▶ What is being asked: Find the line with "channel is full *)" in the entries below, then reproduce it and every line after it down to and including the line with "from stop *)", exactly.
==================================================
(** What the [select] of [drainReconciliationEvents] receives when it is not stopped:
    an event, which may be a nil pointer, an error, or the end of a channel. *)
Inductive watcher_message :=
| MsgEvent (e : option Event)
| MsgError (e : WatcherError)
| MsgEventsClosed
| MsgErrorsClosed.

(** The cases of the [select] of [Run]. *)
Inductive run_choice :=
| RunDone
| RunWatcher (m : watcher_message)
| RunCleanup
| RunCheckpoint
| RunDecay.

(** ** Calls and answers *)

Inductive call :=
| CLstat (path : string)
| COpenDir (path : string)                  (* O_RDONLY|O_DIRECTORY|O_CLOEXEC|O_NOFOLLOW *)
| COpenDirAt (dir : fd) (name : string)     (* the same flags *)
| CFstat (f : fd)
| CFstatat (dir : fd) (name : string)       (* AT_SYMLINK_NOFOLLOW *)
| CUnlinkat (dir : fd) (name : string)
| CClose (f : fd)
| CStatfs (path : string)
| CEvalSymlinks (path : string)
| CWalk (root : string)                     (* what a WalkDir will meet *)
| CReadDir (path : string)                  (* the walk lists [path] now *)
| COpenLock (path : string)                 (* O_CREATE|O_RDWR, 0o660 *)
| CFlockExclusive (f : fd)                  (* LOCK_EX|LOCK_NB *)
| CFlockUnlock (f : fd)                     (* LOCK_UN *)
| CObserve (o : observation)
| CStoreReady (ready : bool)                 (* n.ready.Store *)
| CLogError (what : string)
| CNow                                      (* time.Now *)
| CTurns                                    (* turns an endless loop still makes *)
| CSched                                    (* which of two goroutines runs *)
(* the inotify watcher *)
| CInotifyInit                              (* IN_CLOEXEC|IN_NONBLOCK *)
| CInotifyAddWatch (f : fd) (path : string) (flags : Z)
| CInotifyRmWatch (f : fd) (wd : Z)
| CStopReader (f : fd)                      (* close(w.done) *)
| CDone (f : fd)                            (* is w.done closed? *)
| CPoll (f : fd)                            (* POLLIN, 100 ms: revents *)
| CRead (f : fd)
| CWatchedPath (f : fd) (wd : Z)            (* w.paths[wd] under w.mu *)
| CSendEvent (f : fd) (e : Event)           (* sent, or w.done closed *)
| CTrySendError (f : fd) (e : WatcherError) (* sent, or the channel is full *)
| CCloseErrors (f : fd)
| CCloseEvents (f : fd)
| CSelect (f : fd)                          (* the select of Run *)
| CReceive (f : fd)                         (* the select of the drain *)
| CStopped                                  (* the drain receives from stop *)
(* the checkpoint file *)
| COpenFile (path : string)                 (* os.Open *)
| CDecode (f : fd) (limit : Z)              (* the first JSON value of so many bytes *)
| CDecodeEOF (f : fd)                       (* is there nothing after it? *)
| CMkdirAll (path : string)                 (* 0o750 *)
| CCreateTemp (dir : string)                (* .hot-set-*.tmp *)
| CChmod (f : fd)                           (* 0o640 *)
| CEncode (f : fd) (c : checkpoint)
| CFsync (f : fd)
| CRename (oldpath newpath : string)
| CRemove (path : string).

Definition answer (c : call) : Type :=
  match c with
  | CLstat _ | CFstat _ | CFstatat _ _ => result errno Stat
  | COpenDir _ | COpenDirAt _ _ | COpenLock _ | COpenFile _ | CInotifyInit => result errno fd
  | CUnlinkat _ _ | CFlockExclusive _ | CFlockUnlock _ | CClose _ | CInotifyRmWatch _ _
  | CMkdirAll _ | CChmod _ | CEncode _ _ | CFsync _ | CRename _ _ | CRemove _ =>
      result errno unit
  | CStatfs _ => result errno Statfs
  | CEvalSymlinks _ => result errno string
  | CWalk _ => result errno tree
  | CReadDir _ | CObserve _ | CStoreReady _ | CLogError _ | CStopReader _ | CCloseErrors _ | CCloseEvents _
  | CStopped => unit
  | CNow => Z
  | CTurns => nat
  | CSched | CDone _ | CSendEvent _ _ | CTrySendError _ _ | CDecodeEOF _ => bool
  | CInotifyAddWatch _ _ _ | CPoll _ => result errno Z
  | CRead _ => result errno (list Ascii.ascii)
  | CWatchedPath _ _ => option string
  | CSelect _ => run_choice
  | CReceive _ => watcher_message
  | CDecode _ _ => option decoded
  | CCreateTemp _ => result errno (fd * string)
  end.

Definition event : Type := { c : call & answer c }.
Definition ev (c : call) (r : answer c) : event := existT c r.
Definition trace : Type := list event.

(** ** Programs *)

Inductive prog (A : Type) : Type :=
| Ret (a : A)
| Panic
| Call (c : call) (k : answer c → prog A).
Arguments Ret {A}. Arguments Panic {A}. Arguments Call {A}.

Fixpoint prog_bind {A B} (p : prog A) (f : A → prog B) : prog B :=
  match p with
  | Ret a => f a
  | Panic => Panic
  | Call c k => Call c (λ r, prog_bind (k r) f)
  end.

Definition do_call (c : call) : prog (answer c) := Call c Ret.
(** A step of the panic monad *)
Definition lift {A} (x : option A) : prog A :=
  match x with Some a => Ret a | None => Panic end.

#[export] Instance prog_ret : MRet prog := λ A, Ret.
#[export] Instance prog_mbind : MBind prog := λ A B f p, prog_bind p f.

Definition observe (o : observation) : prog unit := do_call (CObserve o).
Definition store_ready (r : bool) : prog unit := do_call (CStoreReady r).
Definition log_error (what : string) : prog unit := do_call (CLogError what).

(** Two goroutines that run until both have returned.  Between two calls the scheduler
    chooses which of them goes on; the second waits in a receive from [stop] until
    the first has returned. *)
Definition waits (c : call) : bool := match c with CStopped => true | _ => false end.

Fixpoint par {A B} (p : prog A) : prog B → prog (A * B) :=
  fix par_right (q : prog B) : prog (A * B) :=
    match p, q with
    | Panic, _ | _, Panic => Panic
    | Ret a, Ret b => Ret (a, b)
    | Ret a, Call d l => Call d (λ r, par_right (l r))
    | Call c k, Ret b => Call c (λ r, par (k r) (Ret b))
    | Call c k, Call d l =>
        if waits d then Call c (λ r, par (k r) (Call d l))
        else Call CSched (λ left : bool,
          if left then Call c (λ r, par (k r) (Call d l))
          else Call d (λ r, par_right (l r)))
    end.

(** ** Executions *)

Fixpoint exec {A} (p : prog A) (tr : trace) (a : A) : Prop :=
  match p with
  | Ret b => tr = [] ∧ b = a
  | Panic => False
  | Call c k => ∃ r tr', tr = ev c r :: tr' ∧ exec (k r) tr' a
  end.

(** Every execution of [p], after the calls of [pre], returns and satisfies [Q]. *)
Fixpoint holds_from {A} (pre : trace) (p : prog A) (Q : trace → A → Prop) : Prop :=
  match p with
  | Ret a => Q pre a
  | Panic => False
  | Call c k => ∀ r, holds_from (pre ++ [ev c r]) (k r) Q
  end.
Definition holds {A} (p : prog A) (Q : trace → A → Prop) : Prop := holds_from [] p Q.

(** The same for the executions whose every answer satisfies [ok]: what is proved of
    a program that relies on a contract of the kernel. *)
Fixpoint holds_if {A} (ok : event → Prop) (p : prog A) (Q : trace → A → Prop) : Prop :=
  match p with
  | Ret a => Q [] a
  | Panic => False
  | Call c k => ∀ r, ok (ev c r) → holds_if ok (k r) (λ tr a, Q (ev c r :: tr) a)
  end.

(** What the text of a program shows without running it: it makes only calls in [P],
    and whatever it returns satisfies [Q]. *)
Fixpoint tame {A} (P : call → Prop) (Q : A → Prop) (p : prog A) : Prop :=
  match p with
  | Ret a => Q a
  | Panic => True
  | Call c k => P c ∧ ∀ r, tame P Q (k r)
  end.

Fixpoint interp {S A} (h : ∀ c, S → answer c * S) (p : prog A) (s : S) : option A * trace * S :=
  match p with
  | Ret a => (Some a, [], s)
  | Panic => (None, [], s)
  | Call c k =>
      let '(r, s') := h c s in
      let '(a, tr, s'') := interp h (k r) s' in (a, ev c r :: tr, s'')
  end.

(** An answer to each call, for concrete systems that do not expect it *)
Definition unused_answer (c : call) : answer c :=
  match c with
  | CReadDir _ | CObserve _ | CStoreReady _ | CLogError _ | CStopReader _ | CCloseErrors _ | CCloseEvents _
  | CStopped => tt
  | CNow => 0
  | CTurns => 0%nat
  | CSched | CDone _ | CSendEvent _ _ | CTrySendError _ _ => true
  | CDecodeEOF _ => false
  | CSelect _ => RunDone
  | CReceive _ => MsgEventsClosed
  | CWatchedPath _ _ | CDecode _ _ => None
  | _ => Err CacheKey.ENOENT
  end.

(** ** What a trace did *)

(** The files a trace unlinked by [unlinkat], as the deletion of cache entries does.  The
    other call that removes a file, os.Remove, goes by a path: [own_files] (Checkpoint.v)
    and [not_by_path] (RunSafety.v) say of which files it is used. *)
Definition unlinked (e : event) : option (fd * string) :=
  match e with
  | existT c r =>
      match c return answer c → option (fd * string) with
      | CUnlinkat d name => λ r, match r with Ok _ => Some (d, name) | Err _ => None end
      | _ => λ _, None
      end r
  end.
Definition unlinks (tr : trace) : list (fd * string) := omap unlinked tr.

(** The descriptors it opened and closed.  That of an inotify instance is not
    listed: the goroutine that reads from it closes it. *)
Definition opened (e : event) : option fd :=
  match e with
  | existT c r =>
      match c return answer c → option fd with
      | COpenDir _ | COpenDirAt _ _ | COpenLock _ | COpenFile _ =>
          λ r, match r with Ok f => Some f | Err _ => None end
      | CCreateTemp _ => λ r, match r with Ok (f, _) => Some f | Err _ => None end
      | _ => λ _, None
      end r
  end.
(** What the file system answered about its size *)
Definition statfs_answer (e : event) : option Statfs :=
  match e with
  | existT c r =>
      match c return answer c → option Statfs with
      | CStatfs _ => λ r, match r with Ok st => Some st | Err _ => None end
      | _ => λ _, None
      end r
  end.
Definition closed (e : event) : option fd :=
  match e with existT (CClose f) _ => Some f | _ => None end.
Definition opens (tr : trace) : list fd := omap opened tr.
Definition closes (tr : trace) : list fd := omap closed tr.

(** The descriptors whose [flock] the process holds: an exclusive lock is given up
    by unlocking or by closing its descriptor. *)
Definition lock_step (held : list fd) (e : event) : list fd :=
  match e with
  | existT c r =>
      match c return answer c → list fd with
      | CFlockExclusive f => λ r, match r with Ok _ => f :: held | Err _ => held end
      | CFlockUnlock f => λ r,
          match r with Ok _ => filter (λ g, g ≠ f) held | Err _ => held end
      | CClose f => λ _, filter (λ g, g ≠ f) held
      | _ => λ _, held
      end r
  end.
Definition locks (held : list fd) (tr : trace) : list fd := foldl lock_step held tr.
==================================================
▶ Written answer:
| CTrySendError (f : fd) (e : WatcherError) (* sent, or the channel is full *)
| CCloseErrors (f : fd)
| CCloseEvents (f : fd)
| CSelect (f : fd)                          (* the select of Run *)
| CReceive (f : fd)                         (* the select of the drain *)
| CStopped                                  (* the drain receives from stop *)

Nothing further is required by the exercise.